Man darf nicht vergessen: Auch der Wagen ist ein Stück weit Kommunikation. Die Gründe für die «Faszination Autoputzen» dürften daher unterschiedlicher Natur sein. Ich vermute, es gibt die einen, die von ihren Mitmenschen auf keinen Fall als Schmutzfinken angesehen werden wollen. Ein kleiner Vogelschiss auf der Motorhaube, und schon fürchtet man sich vor dem aufmerksamen Blick des Nachbarn, denn das Malheur könnte ja darauf hindeuten, dass man nicht in jedem Moment seines Lebens alles sauber und klinisch rein hält. Dreck-Scham, auch das noch! Es ist ein bisschen wie beim Rasenmähen: Hauptsache, man mäht das Ding, damit der Nachbar ja nicht auf die Idee kommt, man mähe das Ding nicht rechtzeitig. Meiner Erfahrung nach lässt es viele Menschen in der Schweiz (anders als an meinem früheren Wohnort, den USA) nicht kalt, was die Nachbarn über sie denken. Wenn sie könnten, würden sie einen Doktortitel in «Nachbarschaft-Beeindrucken» erwerben. Soll noch einer sagen, die Nachbarschaft hätte keinen Einfluss auf uns. Apropos, auf roten Autos verrichten Vögel ihr Geschäft besonders gerne, hat der britische Autohändler Halfords in einer Umfrage herausgefunden. Man vermutet, dass Rot Gefahr signalisiert und die Vögel sich für eine schnellere Flucht erleichtern.

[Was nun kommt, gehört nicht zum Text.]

Definition add_ref (w : world) (m : memory) (t : nat) : outcome memory :=
  let! r := update_count w m t (add_acquires ords) (add_releases ords) (λ x, x +u64 1) in
  Ret (snd r).

(** The deleter call and [p_obj = nullptr], if [p_obj] is not null. *)
Definition delete_object (w : world) (t : nat) : outcome world :=
  let! m := read_object (mem w) t P_OBJ in
  if p_obj w then
    if (deletions w =? 0)%nat then
      let! m := write_object m t OBJECT in
      let! m := write_object m t P_OBJ in
      Ret (World m (handles w) (threads w) (shared w) false (S (deletions w)) (frees w))
    else Undef
  else Ret (set_mem w m).

Definition free_block (w : world) (t : nat) : outcome world :=
  if (frees w =? 0)%nat then
    let! m := write_object (mem w) t BLOCK in
    Ret (World m (handles w) (threads w) (shared w) (p_obj w) (deletions w) (S (frees w)))
  else Undef.

(** The next step of thread [t] in [release]. *)
Definition run_step (w : world) (t : nat) : outcome world :=
  match threads w !! t with
  | None => Ret w
  | Some Sub =>
      let! r := update_count w (mem w) t (sub_acquires ords) (sub_releases ords) (λ x, x -u64 1) in
      Ret (set_pc w (snd r) (if fst r =? 1 then <[t := Deleting]> (threads w) else delete t (threads w)))
  | Some Deleting =>
      let! w := delete_object w t in Ret (set_pc w (mem w) (<[t := Freeing]> (threads w)))
  | Some Freeing =>
      let! w := free_block w t in Ret (set_pc w (mem w) (delete t (threads w)))
  end.

(** A call of thread [t] reads the handle [x], known under [h]: it was written
    before, and the next write comes after. *)
Definition read_handle (m : memory) (t : nat) (x : handle) : memory := sync m t (written x).
Definition after_read (m : memory) (t : nat) (h : nat) (x : handle) (hs : gmap nat handle) : gmap nat handle :=
  <[h := Handle (written x) (join (read_by x) (views m t))]> hs.
Definition write_handle (m : memory) (t : nat) (x : handle) : memory :=
  sync (sync m t (written x)) t (read_by x).

Inductive action : Type :=
| Copy (t h h' : nat)         (* shared_ptr(const shared_ptr &): [h'] from [h] *)
| Move (t h h' : nat)         (* shared_ptr(shared_ptr &&) *)
| Use (t h : nat)             (* the object is read through operator* or operator-> *)
| Modify (t h : nat)          (* the object is written through them *)
| UseCount (t h i : nat)      (* use_count(), the load reading message [i] *)
| Drop (t h : nat)            (* ~shared_ptr() or reset(): release begins *)
| Run (t : nat).

(** One call of thread [t] on the handle [x], known under [h]; a message that
    cannot be read changes nothing. *)
Definition call (w : world) (t h : nat) (x : handle) (a : action) : outcome (world * option event) :=
  match a with
  | Copy _ _ h' =>
      match handles w !! h' with
      | Some _ => Ret (w, None)
      | None =>
          let! m := add_ref w (read_handle (mem w) t x) t in
          Ret (set_handles w m (<[h' := Handle (views m t) bottom]> (after_read m t h x (handles w))), None)
      end
  | Move _ _ h' =>
      match handles w !! h' with
      | Some _ => Ret (w, None)
      | None =>
          let m := write_handle (mem w) t x in
          Ret (set_handles w m (<[h' := Handle (views m t) bottom]> (delete h (handles w))), None)
      end
  | Use _ _ =>
      if has_object then
        if (deletions w =? 0)%nat then
          let! m := read_object (sync (read_handle (mem w) t x) t (written (shared w))) t OBJECT in
          Ret (set_shared (set_handles w m (after_read m t h x (handles w)))
                 (Handle (written (shared w)) (join (read_by (shared w)) (views m t))), None)
        else Undef
      else Ret (w, None)
  | Modify _ _ =>
      if has_object then
        if (deletions w =? 0)%nat then
          let! m := write_object (write_handle (read_handle (mem w) t x) t (shared w)) t OBJECT in
          Ret (set_shared (set_handles w m (after_read m t h x (handles w))) (Handle (views m t) bottom), None)
        else Undef
      else Ret (w, None)
  | UseCount _ _ i =>
      let! m := touch w (read_handle (mem w) t x) t in
      match load (use_count_order ords) m t COUNT i with
      | Some (n, m) => Ret (set_handles w m (after_read m t h x (handles w)), Some (Ev_use_count t n))
      | None => Ret (w, None)
      end
  | Drop _ _ =>
      let m := write_handle (mem w) t x in
      Ret (set_pc (set_handles w m (delete h (handles w))) m (<[t := Sub]> (threads w)), None)
  | Run _ => Ret (w, None)
  end.

(** A thread inside [release] only goes on with it. *)
Definition weak_exec (w : world) (a : action) : outcome (world * option event) :=
  match a with
  | Run t => let! w := run_step w t in Ret (w, None)
  | Copy t h _ | Move t h _ | Use t h | Modify t h | UseCount t h _ | Drop t h =>
      match threads w !! t, handles w !! h with
      | None, Some x => call w t h x a
      | _, _ => Ret (w, None)
      end
  end.
End CountWeak.

(** * Proofs *)

(** ** What a step of a client does to the memory

    Thread [t] learns, and logs accesses of its own: the logs in [K] stay, and every
    access is an old one or known to [t]. *)
Definition block_writes (s : nat) : Prop := s = writes P_OBJ ∨ s = writes BLOCK.
Definition quiet (s : nat) : Prop := block_writes s ∨ s = writes OBJECT ∨ s = reads OBJECT.

Record evolves (K : nat → Prop) (t : nat) (m m' : memory) : Prop := Evolves {
  ev_clk : ∀ t', clk_le (views m t') (views m' t');
  ev_kept : ∀ s, K s → accesses m' s = accesses m s;
  ev_accesses : ∀ s t' c, (t', c) ∈ accesses m' s →
    (t', c) ∈ accesses m s ∨ (c ≤ clk (views m' t) t')%nat
}.

Lemma evolves_trans K t m1 m2 m3 : evolves K t m1 m2 → evolves K t m2 m3 → evolves K t m1 m3.
Proof.
  intros [C1 W1 A1] [C2 W2 A2]. split.
  - intros t' u. etransitivity; [apply C1 | apply C2].
  - intros s Hs. by rewrite W2, W1.
  - intros s t' c [Hin | Hc]%A2; [| by right]. apply A1 in Hin as [Hin | Hc]; [by left | right].
    etransitivity; [exact Hc | apply C2].
Qed.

Für den anderen ist der Wagen einfach ein liebgewonnener Begleiter oder ein Statussymbol, darum investiert man intensiv in seine Erscheinung; Status muss gepflegt sein. Grundsätzlich lassen wir uns alle unseren Wagen etwas kosten: Laut dem Auto-Gewerbe-Verband Schweiz geben Autobesitzer in der Schweiz im Durchschnitt etwa 650 Franken pro Monat dafür aus (das beinhaltet Dinge wie Anschaffung, Reparaturen, Versicherung und Treibstoff). Da ist es nur konsequent, dass man das Teil auch gebührend umsorgt. Und dann gibt es noch die Dritten, die einfach immer etwas tun müssen, und Putzen kommt ihnen in solchen Momenten gewiss gelegen.

Im Normalfall ist nach der Autowäsche der halbe Samstag gelaufen. Zeit, sich auszuruhen, hat man dann aber nicht. Jetzt geht es nach Hause, um den Rasen zu mähen. Für ein schönes, erholsames Wochenende.